The new detector uses a closed-cycle refrigerator to lower temperatures on the detector to 3 degrees Kelvin, near absolute zero. The system is housed in a rack-mounted unit and operates on the DARPA metro network linking BBN, Harvard University and Boston University at a continuous rate of 100 million pulses per second. It is believed the detector could scale up to 10 billion pulses a second.

'The refrigerator we are using is a commercial product, but it still is in development,' Habif said. 'Sadly, it is not very efficient, but it still runs off wall power.'

Gelfond sees the near-term market for quantum security in large enterprises and regulated businesses such as financial institutions.

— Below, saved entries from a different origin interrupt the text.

(** ** Operations on one buffer *)

(** [SetStart(aNewStart)], the pointer given as its distance to [ReserveStart()],
    which is negative for a pointer before it. *)
Definition SetStart (p : PBuf) (aNewStart : Z) : PBuf :=
  let kStart := 0 in
  let kEnd := Z.of_nat (pPayload p) + Z.of_nat (MaxDataLength p) in
  let aNewStart :=
    if aNewStart <? kStart then kStart
    else if kEnd <? aNewStart then kEnd else aNewStart in
  let lDelta := aNewStart - Z.of_nat (pPayload p) in
  let lDelta :=
    if (0 <? lDelta) && (Z.of_nat (pLen p) <? lDelta) then Z.of_nat (pLen p) else lDelta in
  MkPBuf (pMem p) (Z.to_nat aNewStart) (Z.to_nat (Z.of_nat (pTotLen p) - lDelta))
         (Z.to_nat (Z.of_nat (pLen p) - lDelta)) (pRef p).

(** [SetDataLength(aNewLen, aChainHead)] on the buffer [p] of a chain: [before]
    are the buffers from [aChainHead] up to [p] (none for a null head). *)
Definition set_tot_len (p : PBuf) (n : nat) : PBuf :=
  MkPBuf (pMem p) (pPayload p) n (pLen p) (pRef p).
Definition add_tot_len (lDelta : Z) (p : PBuf) : PBuf :=
  set_tot_len p (Z.to_nat (Z.of_nat (pTotLen p) + lDelta)).
Definition SetDataLength (before : chain) (p : PBuf) (aNewLen : nat) : chain * PBuf :=
  let kMaxDataLen := MaxDataLength p in
  let aNewLen := if (kMaxDataLen <? aNewLen)%nat then kMaxDataLen else aNewLen in
  let lDelta := Z.of_nat aNewLen - Z.of_nat (pLen p) in
  (add_tot_len lDelta <$> before,
   MkPBuf (pMem p) (pPayload p) (Z.to_nat (Z.of_nat (pTotLen p) + lDelta)) aNewLen (pRef p)).

Definition ConsumeHead (p : PBuf) (aConsumeLength : nat) : PBuf :=
  let aConsumeLength :=
    if (pLen p <? aConsumeLength)%nat then pLen p else aConsumeLength in
  MkPBuf (pMem p) (pPayload p + aConsumeLength) (pTotLen p - aConsumeLength)
         (pLen p - aConsumeLength) (pRef p).

(** [memmove] of the data to another offset of the same block. *)
Definition move_data (p : PBuf) (to : nat) : PBuf :=
  MkPBuf (mem_write to (mem_read (pPayload p) (pLen p) (pMem p)) (pMem p)) to
         (pTotLen p) (pLen p) (pRef p).

Definition EnsureReservedSize (p : PBuf) (aReservedSize : nat) : bool * PBuf :=
  let kCurrentReservedSize := ReservedSize p in
  if (aReservedSize <=? kCurrentReservedSize)%nat then (true, p)
  else if (AllocSize p <? aReservedSize + pLen p)%nat then (false, p)
  else
    let kMoveLength := Z.to_nat (wrap 16 (Z.of_nat aReservedSize - Z.of_nat kCurrentReservedSize)) in
    (true, move_data p (pPayload p + kMoveLength)).

(** [base] is the address of [ReserveStart()]. *)
Definition AlignPayload (base : Z) (p : PBuf) (aAlignBytes : Z) : bool * PBuf :=
  if aAlignBytes =? 0 then (false, p)
  else
    let kPayloadOffset := wrap 16 ((base + Z.of_nat (pPayload p)) mod aAlignBytes) in
    if kPayloadOffset =? 0 then (true, p)
    else
      let kPayloadShift := wrap 16 (aAlignBytes - kPayloadOffset) in
      if 65535 <? Z.of_nat (ReservedSize p) + kPayloadShift then (false, p)
      else EnsureReservedSize p
             (Z.to_nat (wrap 16 (Z.of_nat (ReservedSize p) + kPayloadShift))).

(** ** Operations on chains *)

(** [VerifyOrDie]: [None] is an aborted program. *)
Definition AddRef (p : PBuf) : option PBuf :=
  if Z.of_nat (pRef p) <? 65535
  then Some (MkPBuf (pMem p) (pPayload p) (pTotLen p) (pLen p) (S (pRef p)))
  else None.

(** The buffers of the chain that stay alive after [Free]. *)
Fixpoint Free (c : chain) : option chain :=
  match c with
  | [] => Some []
  | p :: next =>
      if (pRef p =? 0)%nat then None
      else if (pRef p - 1 =? 0)%nat then Free next
      else Some (MkPBuf (pMem p) (pPayload p) (pTotLen p) (pLen p) (pRef p - 1) :: next)
  end.

(** The head is detached before it is freed, the rest of the chain is returned. *)
Definition FreeHead (c : chain) : option chain :=
  match c with
  | [] => None
  | p :: next => _ ← Free [p]; Some next
  end.

(** [size_t] sum. *)
Definition size_add (a b : nat) : nat := Z.to_nat (wrap 64 (Z.of_nat a + Z.of_nat b)).

Fixpoint AddToEnd (c : chain) (aPacket : chain) : option chain :=
  match c, aPacket with
  | lCursor :: next, q :: _ =>
      let new_total := size_add (pTotLen lCursor) (pTotLen q) in
      if (pTotLen lCursor <=? new_total)%nat then
        match next with
        | [] => Some (set_tot_len lCursor new_total :: aPacket)
        | _ => next' ← AddToEnd next aPacket;
               Some (set_tot_len lCursor new_total :: next')
        end
      else None
  | _, _ => None
  end.

(** The loop of [CompactHead].  When the next buffer is not emptied, all of
    [lAvailLength] was moved and the loop ends. *)
Fixpoint CompactHead_loop (p : PBuf) (lAvailLength : nat) (next : chain) : option chain :=
  match next with
  | [] => Some [p]
  | lNextPacket :: rest =>
      if (lAvailLength =? 0)%nat then Some (p :: next)
      else if negb (HasSoleOwnership lNextPacket) then None
      else
        let lMoveLength :=
          if (lAvailLength <? pLen lNextPacket)%nat then lAvailLength else pLen lNextPacket in
        let moved := mem_read (pPayload lNextPacket) lMoveLength (pMem lNextPacket) in
        let p := MkPBuf (mem_write (pPayload p + pLen p) moved (pMem p)) (pPayload p)
                        (pTotLen p) (pLen p + lMoveLength) (pRef p) in
        let lNextPacket :=
          MkPBuf (pMem lNextPacket) (pPayload lNextPacket + lMoveLength)
                 (pTotLen lNextPacket - lMoveLength) (pLen lNextPacket - lMoveLength)
                 (pRef lNextPacket) in
        if (pLen lNextPacket =? 0)%nat then
          _ ← FreeHead (lNextPacket :: rest);
          CompactHead_loop p (lAvailLength - lMoveLength) rest
        else Some (p :: lNextPacket :: rest)
  end.

Definition CompactHead (c : chain) : option chain :=
  match c with
  | [] => None
  | p :: next =>
      let p := if (pPayload p =? 0)%nat then p else move_data p 0 in
      CompactHead_loop p (AvailableDataLength p) next
  end.

Fixpoint Consume (c : chain) (aConsumeLength : nat) : option chain :=
  match c with
  | [] => Some []
  | lPacket :: next =>
      if (aConsumeLength =? 0)%nat then Some c
      else
        let kLength := DataLength lPacket in
        if (kLength <=? aConsumeLength)%nat then
          _ ← FreeHead c; Consume next (aConsumeLength - kLength)
        else Some (ConsumeHead lPacket aConsumeLength :: next)
  end.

'We think the biggest market will be the service provider market,' where network service providers will be able to offer quantum crypto links for an additional fee.

Quantum cryptography also will be attractive to users who have sensitive data that must be securely maintained for a long period of time. Although current schemes based on computational complexity are good enough for now, someone with enough time can wait for the computing power needed to break a key.

'Quantum cryptography is future proof,' Gelfond said. 'It is invulnerable to future advances in technology and algorithms.'

How urgent is the need for this next generation of cryptography? It depends on how fast technology moves. 'On the part of DARPA there is a real sense of urgency,' NIST's Schwall said. 'They want to be able to anticipate any breakthrough' that could antiquate current techniques.